## DATA
(** X4. A stale hit repairs the cache for the calls that follow.  Once the
    refresh left pending by a stale hit has been settled with the answer
    [latest] of the version source, a call made within 600 seconds of the
    settlement returns [latest], again without calling the version source. *)
Theorem fetchAmpRuntimeVersion_stale_then_refreshed (config : Config)
    (ampUrlPrefix lts cached latest : Value) (createdAt duration t t' : Z)
    (w : World) :
  versionKey ampUrlPrefix lts ∉ unreadable w ->
  cache w !! versionKey ampUrlPrefix lts =
    Some (VRuntimeData cached (VMaxAge createdAt duration)) ->
  createdAt + duration < now w ->
  pending w = [] ->
  cfg_currentVersion config (trace w) (Some (ampUrlPrefix, lts)) = Ok latest ->
  t' <= t + 600 ->
  let w1 := snd (fetchAmpRuntimeVersion_ (CfgObject config) ampUrlPrefix lts w) in
  let w2 := with_now t' (snd (run_pending (with_now t w1))) in
  fst (fetchAmpRuntimeVersion_ (CfgObject config) ampUrlPrefix lts w) = Ok cached /\
  fst (run_pending (with_now t w1)) = Ok tt /\
  pending w2 = [] /\
  fetchAmpRuntimeVersion_ (CfgObject config) ampUrlPrefix lts w2 = (Ok latest, w2).
Proof.
  intros Hread Hhit Hstale Hpending Hlatest Ht.
  assert (Hrun : fetchAmpRuntimeVersion_ (CfgObject config) ampUrlPrefix lts w =
    (Ok cached,
     mkWorld (cache w) (unreadable w) (now w) (heap w)
       [mkPending (versionKey ampUrlPrefix lts) (Ok latest)]
       (trace w ++ [ECurrentVersion (Some (ampUrlPrefix, lts))]))).
  { unfold fetchAmpRuntimeVersion_, fetchLatestRuntimeData_background,
      fetchLatestRuntimeData_call, call_currentVersion, versionKey in *.
    unfold_monad.
    destruct (decide _) as [?|_]; [done|].
    rewrite Hhit. cbn.
    assert (Hexp : MaxAge.isExpired (MaxAge.mk createdAt duration) (now w) = true).
    { unfold MaxAge.isExpired. cbn. apply Z.ltb_lt. lia. }
    by rewrite Hexp, Hlatest, Hpending. }
  rewrite Hrun. cbn zeta. cbn [fst snd].
  split; [reflexivity|].
  unfold run_pending, settle_all, settle, fetchLatestRuntimeData_resume.
  unfold_monad. cbn.
  split; [reflexivity|]. split; [reflexivity|].
  apply (fetchAmpRuntimeVersion_fresh_run _ _ _ latest t AMP_RUNTIME_MAX_AGE).
  - exact Hread.
  - cbn. apply lookup_insert_eq.
  - cbn. unfold AMP_RUNTIME_MAX_AGE. lia.
Qed.

Lemma fetchAmpRuntimeVersion_stale_then_refreshed_witness :
  let w1 := snd (fetchAmpRuntimeVersion_ (CfgObject sample_config) (VString "")
                   (VBool false) stale_world) in
  let w2 := with_now 1500 (snd (run_pending (with_now 1001 w1))) in
  fetchAmpRuntimeVersion_ (CfgObject sample_config) (VString "") (VBool false) w2
    = (Ok (VString "002"), w2).
Proof.
  destruct (fetchAmpRuntimeVersion_stale_then_refreshed sample_config (VString "")
              (VBool false) (VString "001") (VString "002") 0 600 1001 1500
              stale_world) as (_ & _ & _ & Hnext).
  - apply not_elem_of_empty.
  - reflexivity.
  - reflexivity.
  - reflexivity.
  - reflexivity.
  - vm_compute. discriminate.
  - exact Hnext.
Defined.

(** ** The style download *)

(** A download served from the cache. *)
Lemma downloadAmpRuntimeStyles_hit_run (config : ConfigArg) (url : string)
    (styles : Value) (w : World) :
  url ∉ unreadable w ->
  cache w !! url = Some styles ->
  truthy styles = true ->
  downloadAmpRuntimeStyles_ config url w = (Ok styles, w).
Proof.
  intros Hread Hhit Htruthy. unfold downloadAmpRuntimeStyles_. unfold_monad.
  destruct (decide _) as [?|_]; [done|].
  rewrite Hhit. cbn. by rewrite Htruthy.
Qed.


(** X5. A download whose URL is cached with a truthy value returns that
    value and does nothing else: [config.fetch] is not called and the world
    is unchanged, whatever stands in the place of the configuration. *)
Theorem downloadAmpRuntimeStyles_hit (config : ConfigArg) (url : string)
    (styles : Value) (w : World) :
  url ∉ unreadable w ->
  cache w !! url = Some styles ->
  truthy styles = true ->
  downloadAmpRuntimeStyles_ config url w = (Ok styles, w).
Proof.
  intros Hread Hhit Htruthy. unfold downloadAmpRuntimeStyles_. unfold_monad.
  destruct (decide _) as [?|_]; [done|].
  rewrite Hhit. cbn. by rewrite Htruthy.
Qed.

Lemma downloadAmpRuntimeStyles_hit_witness :
  let w := with_cache {[ "https://cdn.ampproject.org/rtv/001/v0.css" := VString "a{}" ]}
             sample_world in
  downloadAmpRuntimeStyles_ (CfgObject offline_config)
    "https://cdn.ampproject.org/rtv/001/v0.css" w = (Ok (VString "a{}"), w).
Proof.
  apply (downloadAmpRuntimeStyles_hit (CfgObject offline_config)
           "https://cdn.ampproject.org/rtv/001/v0.css" (VString "a{}")).
  - apply not_elem_of_empty.
  - reflexivity.
  - reflexivity.
Defined.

## INSTRUCTIONS TO FOLLOW
In the material above, please find every line that includes the word "Lemma" and copy it.

## TASK SOLUTION
Lemma fetchAmpRuntimeVersion_stale_then_refreshed_witness :
Lemma downloadAmpRuntimeStyles_hit_run (config : ConfigArg) (url : string)
Lemma downloadAmpRuntimeStyles_hit_witness :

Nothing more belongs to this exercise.